A edição de domingo, 27 de abril de 2025, da coluna Memória do Diário do Grande ABC, retrata um olhar nostálgico sobre a paisagem urbana, guiado pela sensibilidade de Leonardo J. D. Campos. O foco central recai sobre o fragmento que abre a reflexão do dia, unindo a geografia da cidade ao sentimento de seus moradores:
"Santo André das tantas esquinas,das muitas histórias e encantos,tem o retrato de algumas ruínas,das chaminés do tempo, o meu pranto!"

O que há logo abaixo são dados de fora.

(** An instruction none of the three tests selects: not a dictionary, or
    a dictionary whose [type] is not one of the three kinds. *)
Definition skipped (i : json) : bool :=
  match i with
  | JDict d => match dlookup (u "type") d with
               | Some t => negb (existsb (eq_str t) KINDS)
               | None => false
               end
  | _ => true
  end.

Definition PRODUCTS : list pystr := map u ["People"; "Media"; "Top"; "Latest"]%string.

(** An [AddEntries] instruction whose [entries] is a list. *)
Definition add_entries_list (i : json) : bool :=
  match i with
  | JDict d => match dlookup (u "type") d, dlookup (u "entries") d with
               | Some t, Some (JList _) => eq_str t (u "TimelineAddEntries")
               | _, _ => false
               end
  | _ => false
  end.

(** A [People] page: one user entry and the bottom cursor entry. *)
Definition people_page : list json :=
  [JDict [(u "type", JStr (u "TimelineAddEntries"));
          (u "entries", JList [JDict [(u "entryId", JStr (u "user-7"));
                     (u "content", JDict [(u "itemContent", JDict [(u "user_results", JDict [(u "result", JDict [(u "rest_id", JStr (u "7"));
                                     (u "has_graduated_access", JBool true);
                                     (u "legacy", JDict [(u "name", JStr (u "Nasa"));
                                         (u "can_dm", JBool false);
                                         (u "profile_image_url_https", JStr (u "https://pbs.twimg.com/profile_images/1/abc_normal.jpg"))])])])])])];
              JDict [(u "entryId", JStr (u "cursor-bottom"));
                     (u "content", JDict [(u "cursorType", JStr (u "Bottom")); (u "value", JStr (u "DAAC"))])]])]].

(** The user record [search] returns for it, computed by the code. *)
Definition people_user : json :=
  JDict [(u "rest_id", JStr (u "7"));
         (u "legacy", JDict [(u "name", JStr (u "Nasa"));
             (u "profile_image_url_https", JStr (u "https://pbs.twimg.com/profile_images/1/abc_400x400.jpg"))])].

(** An empty [AddEntries] and a module with one tweet. *)
Definition module_page : list json :=
  [JDict [(u "type", JStr (u "TimelineAddEntries")); (u "entries", JList [])];
   JDict [(u "type", JStr (u "TimelineAddToModule"));
          (u "moduleItems", JList [JDict [(u "entryId", JStr (u "m-2"));
                     (u "item", JDict [(u "itemContent", JDict [(u "tweet_results", JDict [(u "result", JDict [(u "rest_id", JStr (u "2"));
                                     (u "legacy", JDict [(u "full_text", JStr (u "hi"));
                                         (u "created_at", JStr (u "Wed Oct 10 20:19:24 +0000 2018"));
                                         (u "favorited", JBool true)])])])])])]])]].
Lemma utf8_encode_bytes s bs : utf8_encode s = Ok bs -> Forall (fun b => b < 256) bs.
Proof.
  unfold utf8_encode; intros H; apply bind_Ok_inv in H as [l [Hl H]]; apply Ok_inj in H; subst bs.
  apply mapM_Forall2 in Hl; induction Hl as [|c b s l Hc _ IH]; [constructor|].
  apply Forall_app; split; [exact (utf8_char_bytes _ _ Hc) | exact IH].
Qed.

Lemma hex_value_upper d : d < 16 -> hex_value (hex_upper d) = Some d.
Proof.
  intros Hd; unfold hex_upper, hex_value.
  destruct (d <? 10) eqn:E; [apply N.ltb_lt in E | apply N.ltb_ge in E]; eval_tests; f_equal; lia.
Qed.

Lemma hex_upper_ascii d : d < 16 -> hex_upper d < 128 /\ hex_upper d <> 37.
Proof. unfold hex_upper; destruct (d <? 10) eqn:E; [apply N.ltb_lt in E | apply N.ltb_ge in E]; lia. Qed.

Lemma quote_safe_ascii b : quote_safe b = true -> b < 128 /\ b <> 37.
Proof.
  unfold quote_safe; intros H.
  repeat (apply orb_true_iff in H; destruct H as [H|H]);
    try (apply andb_true_iff in H as [H1 H2]; apply N.leb_le in H1, H2);
    try apply N.eqb_eq in H; lia.
Qed.

(** [unquote_to_bytes] undoes the escaping of [quote] on bytes. *)
Lemma unquote_bytes_quote bs :
  Forall (fun b => b < 256) bs -> unquote_bytes (flat_map quote_byte bs) = bs.
Proof.
  induction 1 as [|b bs Hb _ IH]; [reflexivity|].
  cbn [flat_map]; unfold quote_byte; destruct (quote_safe b) eqn:Es.
  - apply quote_safe_ascii in Es; cbn [app unquote_bytes]; rewrite eqb_false by lia; f_equal; exact IH.
  - pose proof (N.mod_lt b 16 ltac:(lia)); pose proof (N.Div0.div_lt_upper_bound b 16 16 ltac:(lia)).
    cbn [app unquote_bytes]; rewrite N.eqb_refl, !hex_value_upper by lia.
    f_equal; [pose proof (N.div_mod' b 16); lia | exact IH].
Qed.

Lemma utf8_char_total c : is_scalar c = true -> exists bs, utf8_char c = Ok bs.
Proof.
  unfold is_scalar, utf8_char; intros H; apply andb_true_iff in H as [H1 H2].
  apply negb_true_iff in H2; rewrite H2, H1.
  destruct (c <? 0x80), (c <? 0x800), (c <? 0x10000); eauto.
Qed.
(** [json.dumps] with [ensure_ascii] writes only ASCII. *)
Lemma dumps_ascii j : ascii (dumps j).
Proof.
  unfold ascii; induction j as [| b | z | s | l IH | d IH] using json_ind'; cbn [dumps].
  - ascii_lit.
  - destruct b; ascii_lit.
  - apply show_Z_ascii.
  - apply dumps_str_ascii.
  - repeat (apply Forall_app; split); try (repeat constructor; lia).
    apply join_Forall; [ascii_lit|]; apply Forall_map; exact IH.
  - repeat (apply Forall_app; split); try (repeat constructor; lia).
    apply join_Forall; [ascii_lit|]; apply Forall_map.
    eapply Forall_impl; [|exact IH]; intros [k v] Hv; cbn [fst snd] in *.
    repeat (apply Forall_app; split); [apply dumps_str_ascii | ascii_lit | exact Hv].
Qed.

Lemma not_in_check x l : existsb (N.eqb x) l = false -> ~ In x l.
Proof. intros H Hin; assert (existsb (N.eqb x) l = true) by (apply existsb_exists; exists x; split; [exact Hin | apply N.eqb_refl]); congruence. Qed.

Lemma plain_no_quote q : Forall json_plain q -> ~ In 34 q.
Proof. intros H Hin; rewrite Forall_forall in H; destruct (H 34 Hin) as (_ & H' & _); apply H'; reflexivity. Qed.

(** Line 830: replacing the percent-encoded raw query [q] by its decoding
    puts the raw query [s] back in the [rawQuery] value; the rest of the
    text is changed only at the other occurrences of [q]. *)
Lemma replace_rawquery s q r :
  quote s = Ok q ->
  str_replace q (unquote q) ([123] ++ RQ_OPEN ++ q ++ 34 :: r) =
  [123] ++ RQ_OPEN ++ s ++ 34 :: (if existsb (N.eqb 37) q then replace_go q s r O else r).
Proof.
  intros Hq; rewrite (unquote_quote _ _ Hq).
  pose proof (plain_no_quote _ (quote_plain _ _ Hq)) as H34.
  destruct (existsb (N.eqb 37) q) eqn:E.
  - destruct q as [|o q']; [discriminate|].
    assert (H37 : In 37 (o :: q')) by (apply existsb_exists in E as [x [Hx Ex]]; apply N.eqb_eq in Ex; subst; exact Hx).
    unfold str_replace.
    change ([123] ++ RQ_OPEN ++ (o :: q') ++ 34 :: r) with ((123 :: 34 :: u "rawQuery" ++ [34; 58]) ++ 34 :: ((o :: q') ++ 34 :: r)).
    rewrite (replace_go_blocked _ _ 34 37) by (exact H34 || exact H37 || (apply not_in_check; reflexivity)).
    rewrite replace_go_occ.
    pose proof (replace_go_blocked (o :: q') s 34 37 [] r H34 H37 (fun H => H)) as Hb; cbn [app] in Hb; rewrite Hb.
    unfold RQ_OPEN; rewrite <- !app_assoc; reflexivity.
  - assert (Hu : unquote q = q) by (unfold unquote; rewrite E; reflexivity).
    rewrite (unquote_quote _ _ Hq) in Hu; subst q; rewrite str_replace_self; reflexivity.
Qed.

Lemma convertws_ascii j : ascii (convertws j).
Proof.
  unfold ascii, convertws; apply Forall_forall; intros c Hc; apply filter_In in Hc as [Hc _].
  pose proof (dumps_ascii j) as H; unfold ascii in H; rewrite Forall_forall in H; exact (H c Hc).
Qed.
(* ===== verification/Crawl.v ===== *)
(** * The request pipeline of [search] and [trends]

    [XCrawl.search] (src/controller/x/xcrawl.py lines 761-997) and
    [XCrawl.trends] (lines 654-759) compose the components of the other
    files: the arguments are checked and the URL built ([Params.search_url]),
    the user agent and the token header are set ([Auth]), the request is
    sent through [requests.Session], and a 200 answer is walked
    ([Dispatch.search_response], [Dispatch.trends_response]).

    The header dictionary is mutated in place before any exception can be
    raised, so a failed call leaves a changed session.  The pipeline is
    therefore written in a state-and-error monad [M] over the session whose
    error case keeps the state reached: [guest_token_m] and [auth_m]
    replay [Auth.guest_token] and [Auth.authenticate] with their failing
    states, and agree with them when they succeed.  The HTTP [GET] is the
    interface [Fetch]: its answer is the status and the body after
    [content.decode('utf-8')] and [json.loads].  Faker's user agents are
    arguments.  The [proxy] and [timeout] options and the [**kwargs] passed
    on to [Session.request] are not modelled. *)

From Stdlib Require Import String List NArith ZArith Bool Lia Relations.
From S2P Require Import Prelude Json Timestamp Query Params Dispatch Auth.
Import ListNotations.
Open Scope py_scope.

Module Crawl.
Import Auth Params Dispatch Query.

(** ** A state-and-error monad over the session *)

Definition M (A : Type) : Type := session -> res A * session.

Definition mret {A} (a : A) : M A := fun s => (Ok a, s).

Definition mbind {A B} (m : M A) (k : A -> M B) : M B :=
  fun s => match m s with
           | (Ok a, s1) => k a s1
           | (Err e, s1) => (Err e, s1)
           end.

(** A computation that does not touch the session. *)
Definition lift {A} (r : res A) : M A := fun s => (r, s).

(** [self.__headers[k] = v]. *)
Definition set_header (k : pystr) (v : json) : M unit :=
  fun s => (Ok tt, mk_session (cookie s) (dset k v (headers s))).

Declare Scope crawl_scope.
Delimit Scope crawl_scope with crawl.
Notation "x <-- m ;;; k" := (mbind m (fun x => k))
  (at level 60, m at next level, right associativity) : crawl_scope.
Notation "' p <-- m ;;; k" := (mbind m (fun x => match x with p => k end))
  (at level 60, p pattern, m at next level, right associativity) : crawl_scope.
Open Scope crawl_scope.

(** ** The HTTP [GET] *)

(** [Session.request("GET", url, params=..., headers=...)]: the status and
    the decoded JSON body. *)
Class Fetch := { get_url : pystr -> option dict -> dict -> Z * json }.

(** ** Authentication, with the state of its failures *)

(** [XCrawl.__guest_token] (lines 188-207): the user agent is stored
    before the [POST]; a status other than 200 raises with that header
    kept. *)
Definition guest_token_m `{Transport} (ua : pystr) : M json :=
  _ <-- set_header (u "User-Agent") (JStr ua) ;;;
  fun s =>
    let '(status, body) := post_guest (headers s) in
    match get body (u "guest_token") JNull with
    | Err e => (Err e, s)
    | Ok content =>
        if Z.eqb status 200 then
          let h := dset (u "X-Guest-Token") content (headers s) in
          (Ok (match dlookup (u "X-Guest-Token") h with Some v => v | None => JNull end),
           mk_session (cookie s) h)
        else (Err (HTTPErrorException status), s)
    end.

(** [XCrawl.__Csrftoken] (lines 209-218) reads the session. *)
Definition csrf_m : M pystr := fun s => (csrftoken s, s).

(** Lines 702-706 of [trends] and 843-848 of [search]. *)
Definition auth_m `{Transport} (ua ua_guest : pystr) : M unit :=
  _ <-- set_header (u "User-Agent") (JStr ua) ;;;
  fun s =>
    match cookie s with
    | None => (t <-- guest_token_m ua_guest ;;; set_header (u "X-Guest-Token") t) s
    | Some _ => (t <-- csrf_m ;;; set_header (u "X-Csrf-Token") (JStr t)) s
    end.

(** ** [search] *)

(** [XCrawl.search(rawquery, product, count, cursor)]: lines 783-841 check
    the arguments and build the URL and [params], lines 843-848 set the
    headers, lines 850-860 send the request with [params] a second time,
    lines 862-991 walk a 200 answer into [{"result": ..., "cursor_value":
    ...}], and lines 996-997 raise on any other status. *)
Definition search_call `{Transport} `{Fetch} (ua ua_guest : pystr)
    (rawquery product count cursor : json) : M json :=
  req <-- lift (search_url rawquery product count cursor) ;;;
  p <-- lift (str_of product) ;;;
  _ <-- auth_m ua ua_guest ;;;
  fun s =>
    let '(status, body) := get_url (req_url req) (Some (req_params req)) (headers s) in
    if Z.eqb status 200 then
      lift ('(datas, c) <- search_response p body ;;
            Ok (JDict [(u "result", JList datas); (u "cursor_value", JStr c)])) s
    else (Err (HTTPErrorException status), s).

(** ** [trends] *)

(** The values of the [payload] literal: [int], [bool] and [str]. *)
Inductive qval : Type := QInt (z : Z) | QBool (b : bool) | QStr (s : pystr).

Definition TRENDS_API : pystr := u "https://twitter.com/i/api/2/guide.json".
Lemma search_records_not_storable_witness :
  exists v, convertible v = false /\
    manyinsert (fun _ => true) sample_store (u "users") [people_user; people_user] = Err (ER_CONVERT v).
Proof.
  exact (proj2 (search_records_not_storable (fun _ => true) (u "People") (response_of people_page)
                  [people_user; people_user] (u "DAAC") sample_store (u "users")
                  ltac:(vm_compute; reflexivity))).
Defined.

End SearchStore.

Estes versos, pertencentes ao poema "Livre Terra Amada", traduzem a melancolia e o carinho pelas transformações de uma cidade que cresceu sob o signo da indústria. Leonardo J. D. Campos, escritor e organizador do projeto Poemas da Cidade, utiliza a imagem das "chaminés" para evocar o passado fabril que moldou as esquinas andreenses, agora guardadas na memória e no registro literário.
A obra integra o volume 2 da coletânea Poemas da Cidade (Editora COOPACESSO, 2015) e serve de moldura para uma visão panorâmica histórica: a cidade vista do alto da igreja do Carmo. A imagem revela um tempo de quintais e ruas vazias, onde já se destacavam marcos como o Colégio das Irmãs e o antigo Cine-Teatro Carlos Gomes, contrastando com os "flagrantes" que incluem até uma pose ao lado do Rei Pelé.
É essa união entre a visão do alto do Carmo e a lírica de Leonardo Campos que reafirma o compromisso do projeto Poemas da Cidade: celebrar os talentos da nossa terra que, através das letras, mantêm vivos os encantos e as histórias de Santo André, transformando as "ruínas do tempo" em patrimônio afetivo.